KL: Tell us more about your schools.

RF: My what?

KL: Your schools that you went to, the Emerson junior high school...

RF: Well, as I said, went to Sawtelle grammar school, which is now called Nora Sterry. In fact, I don't even know, is Nora Sterry still open?

KL: Oh, I've read that it was a retirement home, I think, for a little while.

RF: It is?

KL: I think.

RF: So no longer a grade school?

KL: Maybe, I'll have to check. But I've seen somebody else talk about that in one of their interviews.

RF: But that's where I attended school, grammar school. And Nora Sterry was the principal at that time, she was a large woman, and would always chase us boys out of the bathroom, because that's where we were playing and monkeying around. [Laughs]

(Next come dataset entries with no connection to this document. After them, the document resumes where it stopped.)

Lemma TempFile_overwrite (names : list string) (p : string) (c c' : list byte) (fs : fsys) :
  fs !! p = Some c → (TempFile names (<[p := c']> fs)).2 = (TempFile names fs).2.
Proof.
  intros Hp. apply TempFile_same_names. intros n.
  destruct (decide (n = p)) as [->|Hne].
  - rewrite lookup_insert_eq, Hp. done.
  - by rewrite lookup_insert_ne.
Qed.

(** X11. [copyFrom] succeeds when nothing stands in its way, and then the
    destination holds the prefix that the callback wrote followed by the
    source from the offset on, and nothing else has changed: the temporary
    file is not left behind. The temporary file that [ioutil.TempFile]
    creates is not the destination and not beneath it, the source exists,
    the offset is below 2^63, and the destination is not a directory. *)
Theorem copyFrom_succeeds (names : list string) (srcPath destPath fname : string) (off : Z)
    (before : option (tmpfile → tmpfile * option error)) (fs : fsys)
    (src prefix : list byte) :
  (TempFile names fs).2 = inl fname →
  fname ≠ destPath →
  subpath destPath fname = None →
  writes_prefix before prefix →
  fs !! srcPath = Some src →
  0 ≤ off < 2 ^ 63 →
  is_dir destPath fs = false →
  copyFrom NoFault names srcPath destPath off before fs
  = (<[destPath := prefix ++ drop (Z.to_nat off) src]> fs, None).
Proof.
  intros Htmp Hne Hsub Hpre Hsrc Hoff Hdir.
  apply writes_prefix_callback in Hpre.
  rewrite (copyFrom_no_fault names srcPath destPath fname off before
             {| tdata := prefix; tpos := length prefix |} fs src) by done.
  simpl. by rewrite write_at_end.
Qed.

(** X12. [copyFrom] of a file onto itself cuts off its first [offset] bytes
    and puts the prefix of the callback in their place. With no callback
    and offset 0 it changes nothing; two cuts in a row, of [a] and then of
    [b] bytes, are the cut of [a + b] bytes, with the prefix of the second. *)
Theorem copyFrom_in_place (names : list string) (p fname : string) (a b : Z)
    (before : option (tmpfile → tmpfile * option error)) (fs : fsys)
    (src prefix : list byte) :
  (TempFile names fs).2 = inl fname →
  fname ≠ p →
  subpath p fname = None →
  writes_prefix before prefix →
  fs !! p = Some src →
  0 ≤ a → 0 ≤ b → a + b < 2 ^ 63 →
  is_dir p fs = false →
  copyFrom NoFault names p p 0 None fs = (fs, None) ∧
  copyFrom NoFault names p p b before (copyFrom NoFault names p p a None fs).1
  = copyFrom NoFault names p p (a + b) before fs ∧
  copyFrom NoFault names p p (a + b) before fs
  = (<[p := prefix ++ drop (Z.to_nat (a + b)) src]> fs, None).
Proof.
  intros Htmp Hne Hsub Hpre Hsrc Ha Hb Hab Hdir.
  apply writes_prefix_callback in Hpre.
  assert (∀ off, 0 ≤ off < 2 ^ 63 →
    copyFrom NoFault names p p off None fs = (<[p := drop (Z.to_nat off) src]> fs, None))
    as Hcut.
  { intros off Hoff.
    rewrite (copyFrom_no_fault names p p fname off None
               {| tdata := []; tpos := 0 |} fs src) by done.
    simpl. by rewrite write_at_start. }
  assert (copyFrom NoFault names p p (a + b) before fs
          = (<[p := prefix ++ drop (Z.to_nat (a + b)) src]> fs, None)) as Hboth.
  { rewrite (copyFrom_no_fault names p p fname (a + b) before
               {| tdata := prefix; tpos := length prefix |} fs src) by (done || lia).
    simpl. by rewrite write_at_end. }
  split_and!; [| | done].
  - rewrite Hcut by lia. simpl. by rewrite insert_id.
  - rewrite Hboth, Hcut by lia. simpl.
    rewrite (copyFrom_no_fault names p p fname b before
               {| tdata := prefix; tpos := length prefix |} _ (drop (Z.to_nat a) src)).
    + simpl. rewrite write_at_end, insert_insert_eq, drop_drop.
      by replace (Z.to_nat (a + b)) with (Z.to_nat a + Z.to_nat b)%nat by lia.
    + by rewrite (TempFile_overwrite names p src).
    + done.
    + done.
    + done.
    + by rewrite lookup_insert_eq.
    + lia.
    + by rewrite is_dir_insert, Hdir, subpath_self.
Qed.

(** X13. What [before] put at the head of a file, a later [copyFrom] takes
    away: after [copyFrom] onto the file itself with offset 0 and a callback
    that wrote a prefix, [copyFrom] with no callback and the length of the
    prefix as offset gives back the file system as it was. *)
Theorem copyFrom_prefix_round_trip (names : list string) (p fname : string)
    (before : option (tmpfile → tmpfile * option error)) (fs : fsys)
    (src prefix : list byte) :
  (TempFile names fs).2 = inl fname →
  fname ≠ p →
  subpath p fname = None →
  writes_prefix before prefix →
  fs !! p = Some src →
  Z.of_nat (length prefix) < 2 ^ 63 →
  is_dir p fs = false →
  copyFrom NoFault names p p (Z.of_nat (length prefix)) None
    (copyFrom NoFault names p p 0 before fs).1
  = (fs, None).
Proof.
  intros Htmp Hne Hsub Hpre Hsrc Hlen Hdir.
  apply writes_prefix_callback in Hpre.
  rewrite (copyFrom_no_fault names p p fname 0 before
             {| tdata := prefix; tpos := length prefix |} fs src) by done.
  simpl. rewrite write_at_end, drop_0.
  rewrite (copyFrom_no_fault names p p fname _ None
             {| tdata := []; tpos := 0 |} _ (prefix ++ src)).
  - simpl.
    rewrite write_at_start, Nat2Z.id, drop_app_length, insert_insert_eq, insert_id by done.
    done.
  - by rewrite (TempFile_overwrite names p src).
  - done.
  - done.
  - done.
  - by rewrite lookup_insert_eq.
  - lia.
  - by rewrite is_dir_insert, Hdir, subpath_self.
Qed.

(** X14. The offset of [copyFrom] at its edges. At or beyond the end of the
    source the destination gets the prefix of the callback and nothing of
    the source. From 2^63 on, the offset is negative as the [int64] that
    [Seek] takes: [copyFrom] returns the error of the seek and the file
    system is as it was, the temporary file with the prefix removed. *)
Theorem copyFrom_offset_edges (names : list string) (srcPath destPath fname : string)
    (off : Z) (before : option (tmpfile → tmpfile * option error)) (fs : fsys)
    (src prefix : list byte) :
  (TempFile names fs).2 = inl fname →
  fname ≠ destPath →
  subpath destPath fname = None →
  writes_prefix before prefix →
  fs !! srcPath = Some src →
  is_dir destPath fs = false →
  Z.of_nat (length src) ≤ off < 2 ^ 64 →
  copyFrom NoFault names srcPath destPath off before fs
  = if off <? 2 ^ 63 then (<[destPath := prefix]> fs, None) else (fs, Some ErrInvalid).
Proof.
  intros Htmp Hne Hsub Hpre Hsrc Hdir Hoff.
  apply writes_prefix_callback in Hpre.
  destruct (Z.ltb_spec off (2 ^ 63)) as [Hlt|Hge].
  - rewrite (copyFrom_no_fault names srcPath destPath fname off before
               {| tdata := prefix; tpos := length prefix |} fs src) by (done || lia).
    simpl. rewrite write_at_end, drop_ge by lia. by rewrite app_nil_r.
  - destruct (copyFrom NoFault names srcPath destPath off before fs) as [fs' r] eqn:Hcopy.
    assert (r = Some ErrInvalid) as ->.
    { change r with (fs', r).2. rewrite <- Hcopy.
      destruct (TempFile names fs) as [fs0 [n|e]] eqn:Htmp'; simpl in Htmp; [| done].
      injection Htmp as ->.
      pose proof (TempFile_inl _ _ _ _ Htmp') as (Hfresh & _ & ->).
      assert (fname ≠ srcPath) as Hns by (intros ->; congruence).
      unfold copyFrom. rewrite Htmp'.
      assert (match before with
              | Some b => b {| tdata := []; tpos := 0 |}
              | None => ({| tdata := []; tpos := 0 |}, None)
              end = ({| tdata := prefix; tpos := length prefix |}, None)) as ->.
      { destruct before; [done | by rewrite Hpre]. }
      cbv beta iota zeta.
      rewrite insert_insert_eq, lookup_insert_ne, Hsrc by done.
      unfold int64. destruct (Z.ltb_spec off (2 ^ 63)); [lia |].
      destruct (Z.ltb_spec (off - 2 ^ 64) 0); [done | lia]. }
    by apply copyFrom_cases in Hcopy as ->.
Qed.

(** ** Concat: errors and the missing "headers" table *)

Section StoreErrors.
Context `{IndexCodec}.

(** The range loop ends without an error only if the source has every table
    that the loop came to. *)
Lemma Concat_range_nil_tables (fuel : nat) (order : list (string * freezerTable))
    (from : freezer) (fs fs1 : fsys) (name : string) :
  Concat_range fuel order from fs = Some (fs1, None) →
  name ∈ order.*1 → is_Some (tables from !! name).
Proof.
  revert fs. induction order as [|[n totab] order IH]; intros fs Hrange Hin; simpl in *.
  { by apply elem_of_nil in Hin. }
  destruct (tables from !! n) as [fromtab|] eqn:Hn; [| done].
  destruct (concat fuel totab fromtab fs) as [[fs2 [err|]]|]; try done.
  apply elem_of_cons in Hin as [->|Hin]; [by rewrite Hn | by eapply IH].
Qed.

(** An error of the range loop is the error of the table at which it stopped. *)
Lemma Concat_range_error (fuel : nat) (order : list (string * freezerTable))
    (from : freezer) (fs fs' : fsys) (e : error) :
  Concat_range fuel order from fs = Some (fs', Some e) →
  ∃ pre name totab post fs1,
    order = pre ++ (name, totab) :: post ∧
    Concat_range fuel pre from fs = Some (fs1, None) ∧
    match tables from !! name with
    | None => e = ErrTableMissing name ∧ fs' = fs1
    | Some fromtab =>
        ∃ err, concat fuel totab fromtab fs1 = Some (fs', Some err) ∧
               e = ErrConcatenating name err
    end.
Proof.
  revert fs. induction order as [|[n totab] order IH]; intros fs Hrange; simpl in *; [done |].
  destruct (tables from !! n) as [fromtab|] eqn:Hn.
  - destruct (concat fuel totab fromtab fs) as [[fs2 [err|]]|] eqn:Hconcat; [| | done].
    + injection Hrange as <- <-. exists [], n, totab, order, fs.
      split_and!; [done | done |]. rewrite Hn. by exists err.
    + destruct (IH _ Hrange) as (pre & name & totab' & post & fs1 & -> & Hpre & Hhere).
      exists ((n, totab) :: pre), name, totab', post, fs1.
      split_and!; [done | | done]. simpl. by rewrite Hn, Hconcat.
  - injection Hrange as <- <-. exists [], n, totab, order, fs.
    split_and!; [done | done |]. by rewrite Hn.
Qed.

(** X15. When [concat] fails on a table, the tables before it in the range
    order having been merged, [Concat] returns the error that names this
    table and wraps the error of [concat], with the file system as the
    failed [concat] left it: the tables merged before stay merged, no table
    after it is looked at, and the roots of the stores are not renamed. *)
Theorem Concat_table_failure (fuel : nat) (pre post : list (string * freezerTable))
    (name : string) (totab fromtab : freezerTable) (to from : freezer)
    (fs fs1 fs2 : fsys) (err : error) :
  Concat_range fuel pre from fs = Some (fs1, None) →
  tables from !! name = Some fromtab →
  concat fuel totab fromtab fs1 = Some (fs2, Some err) →
  Concat fuel (pre ++ (name, totab) :: post) to from fs
  = Some (fs2, Returned (Some (ErrConcatenating name err))).
Proof.
  intros Hpre Hname Hconcat.
  unfold Concat. rewrite Concat_range_app, Hpre. simpl.
  by rewrite Hname, Hconcat.
Qed.

(** X16. Every error that [Concat] returns is about one table of the
    destination store: either the source store has no table of that name,
    or [concat] of the two tables of that name failed and its error is the
    one wrapped. The file system returned with the error is the one that
    the tables before it and this last [concat] left. *)
Theorem Concat_error_names_table (fuel : nat) (order : list (string * freezerTable))
    (to from : freezer) (fs fs' : fsys) (e : error) :
  range_of to order →
  Concat fuel order to from fs = Some (fs', Returned (Some e)) →
  ∃ name totab,
    tables to !! name = Some totab ∧
    match tables from !! name with
    | None => e = ErrTableMissing name
    | Some fromtab =>
        ∃ fs1 err, concat fuel totab fromtab fs1 = Some (fs', Some err) ∧
                   e = ErrConcatenating name err
    end.
Proof.
  intros Horder Hconcat. unfold Concat in Hconcat.
  destruct (Concat_range fuel order from fs) as [[fs1 [e'|]]|] eqn:Hrange; [| | done].
  - injection Hconcat as <- <-.
    destruct (Concat_range_error _ _ _ _ _ _ Hrange)
      as (pre & name & totab & post & fs0 & Heq & _ & Hhere).
    exists name, totab. split.
    + apply elem_of_map_to_list. unfold range_of in Horder. rewrite <- Horder, Heq.
      apply elem_of_app. right. by left.
    + destruct (tables from !! name) as [fromtab|]; [| by destruct Hhere].
      destruct Hhere as (err & Hc & ->). by exists fs0, err.
  - destruct (tables to !! "headers"), (tables from !! "headers"); done.
Qed.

KL: Did you shoot things at the ceiling?

RF: We did all kinds of bad things.

KL: But she was pretty... she knew how to handle?

RF: Yeah, yeah. But I think very nice at the same time.

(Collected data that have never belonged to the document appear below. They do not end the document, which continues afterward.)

(** C1, as amended. For an authenticated requester and a [by_serverid]
    that [int] reads as [n], the existence check runs on the collection as
    the category, [by_user] and [with_num_members] steps left it: the
    request fails with [ValidationError] and the message
    [Server with id <by_serverid> not found.], which holds the requested
    id, exactly when no record of that collection has identifier [n],
    whether or not the base collection has one. *)
Theorem by_serverid_checked_after_filters (request : Request)
  (objects : Datatypes.list Server) (value : string) (n : Z)
  (qs : QuerySet) :
  is_authenticated (user request) = true ->
  get "by_serverid" (query_params request) = Some value ->
  int value = Some n ->
  queryset_at_by_serverid request objects = Ok qs ->
  (list int db_order limit_refused request objects
     = Raise (ValidationError ("Server with id " ++ value ++ " not found."))
   <-> forall r, In r qs -> server_id (instance r) <> n) /\
  Py.contains value ("Server with id " ++ value ++ " not found.") = true.
Proof.
  intros A G P E.
  assert (value <> "") as N by (intros ->; congruence).
  split; [| apply contains_app].
  rewrite list_from_queryset_at_qty. unfold queryset_at_qty.
  rewrite E. cbn [bind].
  rewrite G, if_by_serverid_authenticated, P by assumption.
  destruct (filter_id n qs) as [| r0 rest] eqn:F; cbn [exists_ bind].
  - split; [intros _ | reflexivity].
    intros r Hr Hid.
    assert (In r (filter_id n qs)) as Hin.
    { apply filter_In. split; [exact Hr | now apply Z.eqb_eq]. }
    rewrite F in Hin. contradiction.
  - split; intros H; exfalso.
    + destruct (if_qty int _) as [limit | e] eqn:Q; cbn [bind] in H.
      * destruct (fetch db_order limit_refused limit _) as [rows | e] eqn:F';
          cbn [bind] in H; [discriminate |].
        apply fetch_raises in F'. subst e. discriminate.
      * apply if_qty_raises in Q. subst e. discriminate.
    + assert (In r0 (filter_id n qs)) as Hin by (rewrite F; now left).
      apply filter_In in Hin as [Hin Hid].
      apply Z.eqb_eq in Hid. exact (H r0 Hin Hid).
Qed.

(** C6, as amended. A [qty] that [int] reads as a number [n], not
    negative, that the database accepts as a limit, cuts the collection
    that the four earlier steps (filters and annotation) left down to its
    first [n] records, in the order the database returns them, and nothing
    comes after the cut but the serializer. That order is the one in which
    the same request lists the collection without [qty]; so the response is
    the first [n] records of what the request lists without the cut, it has
    at most [n] records, and each is a record the earlier steps left. *)
Theorem qty_truncates_last (request : Request)
  (objects : Datatypes.list Server) (value : string) (n : Z)
  (qs : QuerySet) :
  get "qty" (query_params request) = Some value ->
  int value = Some n ->
  0 <= n ->
  limit_refused n = false ->
  queryset_at_qty int request objects = Ok qs ->
  let serialize :=
    ServerSerializer
      (Py.eq_str (get "with_num_members" (query_params request)) "true") in
  list int db_order limit_refused request objects
  = Ok (firstn (Z.to_nat n) (map serialize (db_order qs))) /\
  (forall request' : Request,
      user request' = user request ->
      get "category" (query_params request')
      = get "category" (query_params request) ->
      get "by_user" (query_params request')
      = get "by_user" (query_params request) ->
      get "with_num_members" (query_params request')
      = get "with_num_members" (query_params request) ->
      get "by_serverid" (query_params request')
      = get "by_serverid" (query_params request) ->
      Py.truthy (get "qty" (query_params request')) = false ->
      list int db_order limit_refused request' objects
      = Ok (map serialize (db_order qs))) /\
  firstn (Z.to_nat n) (map serialize (db_order qs))
  = map serialize (firstn (Z.to_nat n) (db_order qs)) /\
  Z.of_nat (List.length (firstn (Z.to_nat n) (map serialize (db_order qs))))
  <= n /\
  (forall r, In r (firstn (Z.to_nat n) (db_order qs)) -> In r qs).
Proof.
  intros G P Hn Hl E serialize.
  assert (value <> "") as N by (intros ->; congruence).
  apply truthy_Some in N.
  split; [| split; [| split; [| split]]].
  - rewrite list_from_queryset_at_qty, E. cbn [bind].
    unfold if_qty. rewrite G, N, P.
    destruct (Z.ltb_spec n 0); [lia |]. cbn [bind fetch].
    rewrite Hl. cbn [bind]. now rewrite firstn_map.
  - intros request' U C B W S Q.
    rewrite list_from_queryset_at_qty.
    assert (queryset_at_qty int request' objects = Ok qs) as E'.
    { rewrite <- E. unfold queryset_at_qty, queryset_at_by_serverid.
      now rewrite U, C, B, W, S. }
    rewrite E'. cbn [bind].
    assert (if_qty int (get "qty" (query_params request')) = Ok None) as ->.
    { unfold if_qty. destruct (get "qty" (query_params request'));
        [now rewrite Q | reflexivity]. }
    cbn [bind fetch]. unfold serialize. now rewrite W.
  - apply firstn_map.
  - pose proof (firstn_le_length (Z.to_nat n) (map serialize (db_order qs))).
    lia.
  - intros r Hr. apply (db_order_In db_order db_order_permutation).
    rewrite <- (firstn_skipn (Z.to_nat n) (db_order qs)).
    apply in_or_app. now left.
Qed.

(** C7, as amended. A [category] that is present and not empty never
    makes the category step fail; the step keeps exactly the servers whose
    category name equals the given string, character for character. When
    no server matches, the step leaves the collection empty; the request
    then returns the empty sequence whenever it returns, and it does
    return when no later step fails: [by_user] is not [true] or the
    requester is authenticated, [by_serverid] is absent or empty, and
    [qty] is absent, empty, or read by [int] as a number that is not
    negative and that the database accepts as a limit. *)
Theorem category_filter_exact (request : Request)
  (objects : Datatypes.list Server) (category : string) :
  get "category" (query_params request) = Some category ->
  category <> "" ->
  (exists qs,
      if_category (Some category) (queryset objects) = Ok qs /\
      forall s, In s (map instance qs) <->
                In s objects /\ category_name (server_category s) = category) /\
  ((forall s, In s objects -> category_name (server_category s) <> category) ->
   if_category (Some category) (queryset objects) = Ok [] /\
   (forall data,
       list int db_order limit_refused request objects = Ok data ->
       data = []) /\
   (Py.eq_str (get "by_user" (query_params request)) "true" = false \/
    is_authenticated (user request) = true ->
    Py.truthy (get "by_serverid" (query_params request)) = false ->
    Py.truthy (get "qty" (query_params request)) = false \/
    (exists v n, get "qty" (query_params request) = Some v /\
                 int v = Some n /\ 0 <= n /\ limit_refused n = false) ->
    list int db_order limit_refused request objects = Ok [])).
Proof.
  intros G N.
  pose proof (proj2 (truthy_Some category) N) as T.
  assert (if_category (Some category) (queryset objects)
          = Ok (filter_category__name category (all objects))) as C.
  { rewrite if_category_Ok, T. reflexivity. }
  split.
  - eexists. split; [exact C |].
    intros s. rewrite filter_category_instances, filter_In, String.eqb_eq.
    reflexivity.
  - intros U. rewrite (filter_category_unmatched _ _ U) in C.
    split; [exact C |].
    split.
    + intros data. unfold list. rewrite G, C. cbn [bind].
      destruct (if_by_user _ _ _) as [q2 |] eqn:E2; cbn [bind];
        [| discriminate].
      apply if_by_user_nil in E2. subst q2.
      rewrite if_with_num_members_Ok. cbn [bind].
      rewrite if_annotate_nil.
      destruct (if_by_serverid int _ _ _) as [q4 |] eqn:E4; cbn [bind];
        [| discriminate].
      apply if_by_serverid_nil in E4. subst q4.
      destruct (if_qty int _) as [limit |] eqn:E5; cbn [bind];
        [| discriminate].
      destruct (fetch db_order limit_refused limit []) as [rows |] eqn:E6;
        cbn [bind]; [| discriminate].
      apply (fetch_nil db_order limit_refused db_order_permutation) in E6.
      subst rows. simpl. congruence.
    + intros B S Q. unfold list. rewrite G, C. cbn [bind].
      assert (if_by_user
                (Py.eq_str (get "by_user" (query_params request)) "true")
                (user request) [] = Ok []) as E2.
      { destruct B as [B | B]; [now rewrite B |].
        destruct (user request); [discriminate |].
        now destruct (Py.eq_str _ _). }
      rewrite E2. cbn [bind].
      rewrite if_with_num_members_Ok. cbn [bind].
      rewrite if_annotate_nil.
      rewrite if_by_serverid_falsy by exact S. cbn [bind].
      pose proof (db_order_nil db_order db_order_permutation) as D.
      destruct Q as [Q | (v & n & Gq & P & Hn & Hl)].
      * assert (if_qty int (get "qty" (query_params request)) = Ok None)
          as ->.
        { unfold if_qty. destruct (get "qty" (query_params request));
            [now rewrite Q | reflexivity]. }
        cbn [bind fetch]. now rewrite D.
      * unfold if_qty. rewrite Gq, P.
        destruct (Py.truthy (Some v)); cbn [bind fetch].
        -- destruct (Z.ltb_spec n 0); [lia |]. cbn [bind fetch].
           rewrite Hl, D, firstn_nil. reflexivity.
        -- now rewrite D.
Qed.

End list_properties.

(** ** The [num_members] field *)

Section num_members_field.
Import models orm serializer views views.ServerListViewSet.

Variable int : string -> option Z.
Variable db_order : QuerySet -> QuerySet.
Variable limit_refused : Z -> bool.
Hypothesis db_order_permutation : forall qs, Permutation (db_order qs) qs.

Lemma if_by_serverid_keeps (v : option string) (u : User)
  (qs qs' : QuerySet) :
  if_by_serverid int v u qs = Ok qs' -> forall r, In r qs' -> In r qs.
Proof.
  unfold if_by_serverid, try_serverid.
  destruct v as [value |]; [| now intros [= <-]].
  destruct (Py.truthy (Some value)); [| now intros [= <-]].
  destruct (is_authenticated u); simpl; [| discriminate].
  destruct (int value) as [n |]; simpl; [| discriminate].
  destruct (exists_ (filter_id n qs)); simpl; [| discriminate].
  intros [= <-] r Hr. unfold filter_id in Hr.
  now apply filter_In in Hr.
Qed.

(** What [list] returns is the serialization of rows that were in the
    collection when line 103 was reached. *)
Lemma list_rows (request : Request) (objects : Datatypes.list Server)
  (data : Response) :
  list int db_order limit_refused request objects = Ok data ->
  exists q3 qs,
    queryset_at_by_serverid request objects = Ok q3 /\
    (forall r, In r qs -> In r q3) /\
    data = map (ServerSerializer
                  (Py.eq_str (get "with_num_members" (query_params request))
                             "true")) qs.
Proof.
  rewrite list_from_queryset_at_qty. unfold queryset_at_qty.
  destruct (queryset_at_by_serverid request objects) as [q3 |];
    cbn [bind]; [| discriminate].
  destruct (if_by_serverid int _ _ _) as [q4 |] eqn:E4; cbn [bind];
    [| discriminate].
  destruct (if_qty int _) as [limit |]; cbn [bind]; [| discriminate].
  destruct (fetch db_order limit_refused limit q4) as [q5 |] eqn:E5;
    cbn [bind]; [| discriminate].
  intros [= <-]. exists q3, q5. split; [reflexivity |].
  split; [| reflexivity].
  intros r Hr. eapply if_by_serverid_keeps; [exact E4 |].
  eapply fetch_keeps; [exact db_order_permutation | exact E5 | exact Hr].
Qed.

Lemma category_step_rows (category : option string)
  (objects : Datatypes.list Server) (qs : QuerySet) (r : Row) :
  if_category category (queryset objects) = Ok qs -> In r qs ->
  In (instance r) objects /\ joined_member r = server_member (instance r).
Proof.
  rewrite if_category_Ok. intros [= <-] Hr.
  assert (In r (all objects)) as Ha.
  { destruct category as [name |]; [| exact Hr].
    destruct (Py.truthy (Some name)); [| exact Hr].
    unfold filter_category__name in Hr. now apply filter_In in Hr. }
  unfold all in Ha. apply in_map_iff in Ha as (s & <- & Hs).
  now split.
Qed.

KL: Had she been principal there for a long time?

RF: As far as I... as long as I can remember. One of my classmates there, interestingly enough, he lived in Sawtelle, he was a Caucasian guy that lived in Sawtelle. His name was Mel Patton, he turned out to be an Olympic sprint champion. So that was quite a famous guy that came out of Sawtelle.

KL: Yeah. It sounds like sports were pretty big in your childhood.

RF: Well, yes. My brother loved sports and I loved sports. He excelled at it, I was kind of mediocre.

KL: He played baseball, right?

RF: He was a city all-star baseball player.

KL: What do you remember about that circuit and those games? Were they popular?

RF: Well, he was an avid baseball player, very... he was very disciplined at trying to develop his skills. And I had to be his pigeon. [Laughs]

KL: What is your difference in age?

RF: Four years. So in high school, while he was in high school, I was in junior high school. But he pitched our fence in the backyard, I had to pitch to him.

KL: And then get out of the way. [Laughs]

RF: And get out of the way. That ball used to come back so fast. [Laughs] And ultimately I became a reasonably good fielder, but a terrible hitter, and he became a good all-around baseball player to the point of being selected as a city all-star player. That was his love.